W. Steinitz x C. von Bardeleben
Hastings, 1895
Posição após 21. … Re8
Em 1895, o mestre austríaco Wilhelm Steinitz já não era mais o Campeão do Mundo (após 8 anos de reinado, havia perdido o título para Emanuel Lasker no ano anterior), mas, como frequentemente acontece aos recém ex-campeões, o brilho de seu jogo pareceu rejuvesnecer após a derrota para Lasker. Na décima rodada do Torneio de Hastings daquele ano, Steinitz enfrentou Curt von Bardeleben, que vinha liderando o torneio. Bardeleben foi um mestre alemão que vivia somente de xadrez e (segundo Edward Lasker) da venda do seu nome nobre para moças com quem contraia matrimônio e depois se divorciava.

Após ser derrotado por Steinitz, assim como outros mestres do passado que sofreram derrotas espetaculares, von Bardeleben experimentou uma decadência enxadrística e pessoal que acabou levando-o ao suicídio em 1924, pulando de uma janela. Este episódio teria inspirado Nabokov em seu romance “A Defesa Luzhin“, na qual caracterizou um mestre de xadrez que sofria de transtornos mentais.

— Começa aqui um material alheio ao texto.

(** * A shallow embedding of the custom shell's command library

    The development follows [src/commands.cpp] (the built-in command
    handlers) and [src/shell.cpp] (the interaction loop that renders a
    handler's result).  Handlers are state-passing functions over an
    abstract operating system (class [OS]); a small in-memory file system
    ([Mem]) instantiates the class so that every statement can be run. *)

From Stdlib Require Import String Ascii List ZArith Lia Bool Arith DecimalString.
Import ListNotations.
Local Open Scope string_scope.
Local Open Scope Z_scope.

Set Implicit Arguments.

Notation "a == b" := (String.eqb a b) (at level 70, no associativity).

(** ** Strings, the way [std::string] is used by the handlers *)

Module Str.

Definition nl : ascii := "010"%char.
Definition slash : ascii := "/"%char.
Definition of_char (c : ascii) : string := String c "".

Definition empty (s : string) : bool :=
  match s with "" => true | _ => false end.

(** [s[0]] on a [std::string]: the first character, NUL on the empty string. *)
Definition front (s : string) : ascii :=
  match s with "" => zero | String c _ => c end.

(** [s.back()], only called by the source on non-empty strings. *)
Fixpoint back (s : string) : option ascii :=
  match s with
  | "" => None
  | String c "" => Some c
  | String _ s' => back s'
  end.

(** [s.pop_back()]. *)
Fixpoint pop_back (s : string) : string :=
  match s with
  | "" => ""
  | String _ "" => ""
  | String c s' => String c (pop_back s')
  end.

Definition ends_with (c : ascii) (s : string) : bool :=
  match back s with Some d => Ascii.eqb d c | None => false end.

(** [s.find(c)]: index of the first occurrence. *)
Fixpoint find (c : ascii) (s : string) : option nat :=
  match s with
  | "" => None
  | String d s' =>
      if Ascii.eqb d c then Some O
      else match find c s' with Some n => Some (S n) | None => None end
  end.

(** [s.find_last_of(set)] for a set of characters given as a predicate. *)
Fixpoint find_last_of (p : ascii -> bool) (s : string) : option nat :=
  match s with
  | "" => None
  | String d s' =>
      match find_last_of p s' with
      | Some n => Some (S n)
      | None => if p d then Some O else None
      end
  end.

(** [s.substr(0, n)] and [s.substr(n)]. *)
Definition take (n : nat) (s : string) : string := substring 0 n s.
Fixpoint drop (n : nat) (s : string) : string :=
  match n, s with
  | O, _ => s
  | S n', String _ s' => drop n' s'
  | S _, "" => ""
  end.

(** [s.rfind(p, 0) == 0]: [s] starts with [p]. *)
Definition starts_with (p s : string) : bool := prefix p s.

(** Number of occurrences of a character. *)
Fixpoint count (c : ascii) (s : string) : nat :=
  match s with
  | "" => O
  | String d s' => (if Ascii.eqb d c then 1 else 0)%nat + count c s'
  end.

(** Concatenation of a list of strings, and joining with a separator. *)
Definition cat (l : list string) : string := fold_right append "" l.

Fixpoint join (sep : string) (l : list string) : string :=
  match l with
  | [] => ""
  | [x] => x
  | x :: rest => x ++ sep ++ join sep rest
  end.

End Str.

(** ** Results of a handler *)

Record CommandResult : Type := mkResult {
  status : Z;
  output : string;
  error : string
}.

(** A handler normally returns a [CommandResult]; [quit] ends the process,
    [std::stoi] may throw past the handler, constructing a [std::string] from
    a null pointer is undefined, and the recursive [rm] is run with fuel. *)
Inductive outcome : Type :=
| Ret (r : CommandResult)
| Exit (code : Z)
| Throw (what : string)
| Undefined
| OutOfFuel.

Definition ok (out : string) : CommandResult := mkResult 0 out "".
Definition failure (msg : string) : CommandResult := mkResult 1 "" msg.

A combinação de Steinitz entrou para a história como uma das mais brilhantes do xadrez. É curioso que já no final de sua exitosa carreira enxadrística ele tenha produzido sua partida mais famosa.
A posição acima mostra o momento chave da partida, em que Steinitz capitaliza a vantagem que obteve ao privar o Rei adversário do roque, deixando-o no centro do tabuleiro. A partida seguiu com 22. Te7!! … é interessante ver que todas as peças brancas estão en prise sendo impossível a captura de qualquer uma delas sob pena de perder a partida 22. … Rf8 (se 22. … Re7 23. Db4+ Re8 24. Te1+ Rd8 25. Ce6+ com perda forçada da Dama; se 22. … De7 23. Tc8+ Tc8 24. Dc8 e as brancas tem uma peça de vantagem) com o lance do texto, aparece o tema da “torre carrapato” que se oferece insistentemente mas não pode ser capturada 23. Tf7+ Rg8 24. Tg7+. Neste momento, von Bardeleben teria se retirado do recinto sem sequer abandonar formalmente a partida e por muito pouco não abandonou também o torneio. Poderia ter seguido ainda alguns lances com 24. … Rh8 25. Th7+ Rg8 26. Tg7+ e agora as negras precisariam decidir entre uma pesada perda de material com 26. … Rf8 27. Ch7+ Rg7 28. Dd7+ ou um mate em 9 lances com 26. … Rh8 27. Dh4+ Rg7 28. Dh7+ Rf8 29. Dh8+ Re7 30. Dg7+ Re8 31. Dg8+ Re7 32. Df7+ Rd8 33. Df8+ De8 34. Cf7+ Rd7 35. Dd6# 1-0.